What to do in the garden in July

Late spring/early summer is the best time to see gardens blooming!
Image source: Anastasiya Barbosova

It’s the beginning of summer, the sun is at its highest and your garden is fit to burst with produce. Check out Van Meuwen’s top jobs for July!

Plants and Flowers

It’s time to divide your Bearded Iris!
Image source: V.Borisov
  • Prune your Wisteria by cutting all the whippy side-shoots back to five leaves from the main stem.
  • If your hanging baskets and container displays are looking tatty, give them a trim. Fertilise them to give them a boost and they will flower again within a few weeks.
  • Continue to dead-head your perennial plants, bedding plants and roses to help keep summer displays looking fresh and encourage more flowers.
  • Strawberry plants will send out runners at this time of year. If you’d like more strawberry plants simply peg them down and allow them to root, otherwise dispose of them before they make a tangled mess!
  • Continue to train and tie in the new soft shoots on climbing plants such as Clematis and climbing roses.
  • Divide your Bearded Iris now to allow them time to establish before winter.
  • If you have any gaps in your borders think about ordering perennials plants online ready for planting in the autumn.

Fruit and Veg

Trimming your herbs in July will make a fresh harvest in autumn possible.
Image source: ktkusmtku
  • Feed your fruit and vegetable plants regularly, especially those in containers, to ensure good cropping. July is also the time to start planting winter vegetables to allow them time to grow before the cold weather arrives.
  • Harvest your garlic and onions as soon as the leaves start to yellow and die back. If the weather is sunny then bulbs can be left on the soil surface to dry, otherwise space them out in trays and leave to dry in a cool and airy place.
  • Trim your herbs and freeze them in ice cube trays or dry them in an airing cupboard for use later in the year. Trimming herbs now will encourage a fresh flush of growth which can be harvested again in early autumn.

Trees, Shrubs and Grasses

Make sure your apricot tree has been pruned.
Image source: Copernicus Stock
  • Prune your apricot, cherry trees and plum trees; pruning now will avoid infection with silver leaf disease. It’s also a good idea to thin out the fruit on your fruit trees to allow for better air circulation and good sized crops.

Garden Maintenance

Summer in the greenhouse can get too hot, so improve ventilation this July.
Image source: sirtravelalot
  • Now is your last chance to feed your lawn with a high-nitrogen fertiliser to promote lush green growth. Feeding your lawn after this time will encourage too much new growth which won’t harden off in time for the winter.
  • Make sure you open the vents and doors of your greenhouse daily to improve ventilation. It also helps to damp down your greenhouse in hot weather by spraying water on the floor. The increased humidity deters red spider mites.

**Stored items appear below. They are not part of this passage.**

(* ===== verification/GoPath.v ===== *)
(** * Slash-separated paths: [path] and [path/filepath] on Unix

    A path is read as its elements, the parts between slashes.  [Clean] folds them
    over a stack: an empty element or a dot is dropped, a double dot removes the element
    before it, is dropped at the root and kept at the start of a relative path.  The
    lemmas say what a cleaned path looks like and that [Join] and [Rel] are list
    concatenation and prefix removal on cleaned absolute paths, which is what the
    containment checks of the archive and dataset code rest on. *)

From stdpp Require Import base list strings.
From Stdlib Require Import ZArith Lia Ascii.
From S2P Require Import Prelude GoStrings Errors.

(** ** Elements *)

Definition slash : ascii := "/".

Fixpoint splitSlash (s : string) : list string :=
  match s with
  | EmptyString => [""]
  | String c t =>
      if bool_decide (c = slash) then "" :: splitSlash t
      else match splitSlash t with
           | [] => [String c ""]
           | h :: r => String c h :: r
           end
  end.

Fixpoint joinSlash (l : list string) : string :=
  match l with
  | [] => ""
  | [e] => e
  | e :: t => e +:+ String slash (joinSlash t)
  end.

Fixpoint noSlash (s : string) : bool :=
  match s with
  | EmptyString => true
  | String c t => negb (bool_decide (c = slash)) && noSlash t
  end.

(** ** The functions *)

Definition IsAbs (s : string) : bool :=
  match s with String c _ => bool_decide (c = slash) | EmptyString => false end.

Definition cleanStep (rooted : bool) (stack : list string) (e : string) : list string :=
  if bool_decide (e = "") || bool_decide (e = ".") then stack
  else if bool_decide (e = "..") then
    match stack with
    | top :: below => if bool_decide (top = "..") then ".." :: stack else below
    | [] => if rooted then [] else [".."]
    end
  else e :: stack.

(** The elements of the stack, bottom first. *)
Definition render (rooted : bool) (l : list string) : string :=
  if rooted then String slash (joinSlash l)
  else match l with [] => "." | _ => joinSlash l end.

Definition Clean (s : string) : string :=
  if bool_decide (s = "") then "."
  else render (IsAbs s) (rev (foldl (cleanStep (IsAbs s)) [] (splitSlash s))).

(** [Join] ignores the empty strings before the first other one. *)
Fixpoint Join (l : list string) : string :=
  match l with
  | [] => ""
  | e :: t => if bool_decide (e = "") then Join t else Clean (joinSlash l)
  end.

(** Trailing slashes do not count. *)
Fixpoint dropEmpty (l : list string) : list string :=
  match l with e :: t => if bool_decide (e = "") then dropEmpty t else l | [] => [] end.

Definition Base (s : string) : string :=
  if bool_decide (s = "") then "."
  else match dropEmpty (rev (splitSlash s)) with e :: _ => e | [] => String slash "" end.

(** The elements up to the last slash, cleaned. *)
Definition Dir (s : string) : string :=
  match rev (splitSlash s) with
  | [] | [_] => Clean ""
  | _ :: before => Clean (joinSlash (rev ("" :: before)))
  end.

(** [Abs] with the working directory, which [os.Getwd] may fail to give. *)
Definition Abs (wd : result error string) (s : string) : result error string :=
  if IsAbs s then Ok (Clean s) else let* dir := wd in Ok (Join [dir; s]).

(** The elements of a cleaned path as [Rel] compares them. *)
Definition relElems (s : string) : list string :=
  if bool_decide (s = "") then []
  else match rev (splitSlash s) with
       | "" :: before => rev before
       | l => rev l
       end.

Fixpoint stripCommon (b t : list string) : list string * list string :=
  match b, t with
  | x :: b', y :: t' => if bool_decide (x = y) then stripCommon b' t' else (b, t)
  | _, _ => (b, t)
  end.

Definition errRel : error := ErrNew "Rel: can't make relative".

Definition Rel (basepath targpath : string) : result error string :=
  let base := Clean basepath in
  let targ := Clean targpath in
  if bool_decide (targ = base) then Ok "."
  else
    let base := if bool_decide (base = ".") then "" else base in
    if negb (Bool.eqb (IsAbs base) (IsAbs targ)) then Err errRel
    else match stripCommon (relElems base) (relElems targ) with
         | ([], t) => Ok (joinSlash t)
         | (b :: bs, t) =>
             if bool_decide (b = "..") && negb (bool_decide (t = [])) then Err errRel
             else Ok (joinSlash (map (fun _ => "..") (b :: bs) ++ t))
         end.

(** [filepath.Ext]: from the last dot of the last element. *)
Fixpoint lastDot (s : string) (acc : string) : string :=
  match s with
  | EmptyString => acc
  | String c t =>
      lastDot t (if bool_decide (c = slash) then ""
                 else if bool_decide (c = "."%char) then s else acc)
  end.
Definition Ext (s : string) : string := lastDot s "".

(** ** Lemmas *)

(** An element that [Clean] keeps as it is. *)
Definition isName (e : string) : Prop :=
  e <> "" /\ e <> "." /\ e <> ".." /\ noSlash e = true.

#[export] Instance isName_dec e : Decision (isName e).
Proof. unfold isName. apply _. Defined.

Lemma string_app_assoc (a b c : string) : (a +:+ b) +:+ c = a +:+ (b +:+ c).
Proof. induction a as [|x a IH]; [done|]. exact (f_equal (String x) IH). Qed.

Lemma splitSlash_cons s : exists h t, splitSlash s = h :: t.
Proof.
  induction s as [|c s (h & t & IH)]; simpl; [by eauto|].
  rewrite IH. case_bool_decide; eauto.
Qed.

Lemma joinSlash_cons e l : l <> [] -> joinSlash (e :: l) = e +:+ String slash (joinSlash l).
Proof. by destruct l. Qed.

Lemma splitSlash_app a b :
  splitSlash (a +:+ String slash b) = splitSlash a ++ splitSlash b.
Proof.
  induction a as [|c a IH]; [done|]. simpl. rewrite IH.
  destruct (splitSlash_cons a) as (h & t & ->). by case_bool_decide.
Qed.

Lemma splitSlash_single e : noSlash e = true -> splitSlash e = [e].
Proof.
  induction e as [|c e IH]; [done|]. simpl. intros [Hc He]%andb_true_iff.
  rewrite (IH He). by case_bool_decide.
Qed.

Lemma splitSlash_join l :
  l <> [] -> Forall (fun e => noSlash e = true) l -> splitSlash (joinSlash l) = l.
Proof.
  induction l as [|e l IH]; [done|]. intros _ [He Hl]%Forall_cons.
  destruct (decide (l = [])) as [->|Hn]; [by apply splitSlash_single|].
  rewrite joinSlash_cons by done. rewrite splitSlash_app, IH by done.
  by rewrite splitSlash_single.
Qed.

Lemma joinSlash_split s : joinSlash (splitSlash s) = s.
Proof.
  induction s as [|c s IH]; [done|]. simpl.
  destruct (splitSlash_cons s) as (h & t & E). rewrite E in IH |- *.
  case_bool_decide as Hc; [subst c | by rewrite <- IH; destruct t].
  rewrite joinSlash_cons, IH by done. done.
Qed.
(* ===== verification/GoTime.v ===== *)
(** * [time.Parse] with [time.RFC3339Nano]

    The layout is [2006-01-02T15:04:05.999999999Z07:00].  The parser follows the
    layout chunk by chunk, with the liberties [time.Parse] takes: a one-digit hour, a
    comma or a period before the fraction, a fraction of any length of which nine
    digits count, and a zone of up to 24 hours and 60 minutes. *)

From stdpp Require Import base list strings.
From Stdlib Require Import ZArith Lia.
From S2P Require Import Prelude GoStrings Errors.

Definition errTimeParse : error := ErrNew "time.ParseError".

Definition digit (c : Z) : option Z := if inRange 48 57 c then Some (c - 48) else None.

(** Exactly [n] digits. *)
Fixpoint digitsN (n : nat) (acc : Z) (s : list Z) : option (Z * list Z) :=
  match n with
  | O => Some (acc, s)
  | S n =>
      match s with
      | c :: t => match digit c with Some d => digitsN n (10 * acc + d) t | None => None end
      | [] => None
      end
  end.

(** [getnum] without the fixed width: one digit or two. *)
Definition getnum (s : list Z) : option (Z * list Z) :=
  match digitsN 2 0 s with Some r => Some r | None => digitsN 1 0 s end.

Definition expect (c : Z) (s : list Z) : option (list Z) :=
  match s with x :: t => if x =? c then Some t else None | [] => None end.

(** The digits of a fraction, the first nine of them as nanoseconds. *)
Fixpoint fractionDigits (n : nat) (acc : Z) (s : list Z) : Z * list Z :=
  match s with
  | c :: t =>
      match digit c with
      | Some d =>
          match n with
          | O => fractionDigits O acc t
          | S n' => fractionDigits n' (acc + d * 10 ^ Z.of_nat n') t
          end
      | None => (acc, s)
      end
  | [] => (acc, [])
  end.

Definition fraction (s : list Z) : Z * list Z :=
  match s with
  | p :: c :: t =>
      if ((p =? 46) || (p =? 44)) && inRange 48 57 c then fractionDigits 9 0 (c :: t) else (0, s)
  | _ => (0, s)
  end.

(** The offset in seconds. *)
Definition zone (s : list Z) : option (Z * list Z) :=
  match s with
  | c :: t =>
      if c =? 90 then Some (0, t)
      else if (c =? 43) || (c =? 45) then
        match digitsN 2 0 t with
        | Some (hr, t1) =>
            match expect 58 t1 with
            | Some t2 =>
                match digitsN 2 0 t2 with
                | Some (mm, t3) =>
                    if (24 <? hr) || (60 <? mm) then None
                    else Some ((if c =? 43 then 1 else -1) * (hr * 60 + mm) * 60, t3)
                | None => None
                end
            | None => None
            end
        | None => None
        end
      else None
  | [] => None
  end.

Definition isLeap (y : Z) : bool :=
  (y mod 4 =? 0) && (negb (y mod 100 =? 0) || (y mod 400 =? 0)).

Definition daysIn (m y : Z) : Z :=
  if m =? 2 then (if isLeap y then 29 else 28)
  else if (m =? 4) || (m =? 6) || (m =? 9) || (m =? 11) then 30 else 31.

(** Days from the first day of year 1 to the first of the month. *)
Definition daysToYear (y : Z) : Z :=
  let p := y - 1 in 365 * p + p / 4 - p / 100 + p / 400.

Fixpoint daysToMonth (n : nat) (y : Z) : Z :=
  match n with O => 0 | S k => daysToMonth k y + daysIn (Z.of_nat n) y end.

(** [time.Date] in UTC, seconds from the zero time. *)
Definition dateSeconds (y mo d h mi sec : Z) : Z :=
  (daysToYear y + daysToMonth (Z.to_nat (mo - 1)) y + (d - 1)) * 86400 + h * 3600 + mi * 60 + sec.

Record stamp := mkStamp {
  ts_year : Z; ts_month : Z; ts_day : Z; ts_hour : Z; ts_min : Z; ts_sec : Z; ts_nsec : Z;
  ts_offset : Z }.

Definition scanStamp (s : list Z) : option stamp :=
  '(y, s) ← digitsN 4 0 s; s ← expect 45 s;
  '(mo, s) ← digitsN 2 0 s; s ← expect 45 s;
  '(d, s) ← digitsN 2 0 s; s ← expect 84 s;
  '(h, s) ← getnum s; s ← expect 58 s;
  '(mi, s) ← digitsN 2 0 s; s ← expect 58 s;
  '(sec, s) ← digitsN 2 0 s;
  let (nsec, s) := fraction s in
  '(off, s) ← zone s;
  match s with [] => Some (mkStamp y mo d h mi sec nsec off) | _ => None end.

Definition stampValid (t : stamp) : bool :=
  inRange 1 12 (ts_month t) && inRange 1 (daysIn (ts_month t) (ts_year t)) (ts_day t)
  && (ts_hour t <? 24) && (ts_min t <? 60) && (ts_sec t <? 60).

Definition stampTime (t : stamp) : Time :=
  (dateSeconds (ts_year t) (ts_month t) (ts_day t) (ts_hour t) (ts_min t) (ts_sec t) - ts_offset t)
  * Second + ts_nsec t.

Definition parseRFC3339Nano (value : string) : result error Time :=
  match scanStamp (codes value) with
  | Some t => if stampValid t then Ok (stampTime t) else Err errTimeParse
  | None => Err errTimeParse
  end.

(** The epoch, a leap day, a zone with a comma fraction, and refusals. *)
Example parse_vectors :
  parseRFC3339Nano "1970-01-01T00:00:00Z" = Ok (timeUnix 0)
  /\ parseRFC3339Nano "2024-02-29T23:59:59.25+01:30" = Ok (timeUnix 1709245799 + 250000000)
  /\ parseRFC3339Nano "2024-03-01T1:00:00,1234567899-24:60" = Ok (timeUnix 1709344800 + 123456789)
  /\ parseRFC3339Nano "2023-02-29T00:00:00Z" = Err errTimeParse
  /\ parseRFC3339Nano "2024-02-29T00:00:00" = Err errTimeParse
  /\ parseRFC3339Nano "2024-02-29T00:00:60Z" = Err errTimeParse.
Proof. vm_compute. by split_and!. Qed.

What’s your top priority for July? Let us know in the comments below, or share them with us over on our Facebook page.

Van Meuwen

Author: Van Meuwen

Horticultural mail order specialists. Working hard to bring you the best quality well-established plants as well as exciting new varieties.

10 thoughts on “What to do in the garden in July”

    1. Hi Patricia,

      Yes, runner bean crops have not been as “fleshy” this year due to the long dry spell. They have also gone to seed much quicker than normal too, and early ripening makes the beans tougher.

  1. How did your garden do at the Chelsea Flower Show and did you build another one at Tatton please. I hope you did well.
    Kind Regards,

    1. Hi Marian,

      Thank you for your interest. We haven’t had gardens at these shows, but you can keep an eye on what we are up to by following our upcoming blog posts.

  2. Thank you for the tips on growing rhubarb, I have never had a go yet we love the forced early in the year.
    I have a spare Compost bin at the moment, would that be okay to grow the rhubarb in, it is quite large.

    Thank you.

    1. Hi Marian,

      We think a compost bin would be fine, although may turn out to be a little wide. It’s definitely worth a try though, let us know the results!

  3. I have a question, my petunia flowers are been eaten but I can’t see an slugs , caterpillars and the leaves are all in tacked .
    Have you any suggestions.
    Janice Mayne

  4. I have bought a polypolythene greenhouse. But as later in the year not sure what to put in ?
    Does it matter if not heated ?
    Thanks Patricia

    1. Hi there. Polythene greenhouses aren’t really suitable for overwintering tender plants as you can’t keep them frost-free. However, they can be handy for storing hardy plants and containers of bulbs which don’t like to be too wet in winter. By keeping the wet weather off of them, this can help their survival rate and prevent them from rotting. You can also use it to overwinter young hardy shrubs and perennials which aren’t quite big enough to be planted out in the garden yet. Basically, use it as you would use any cold frame.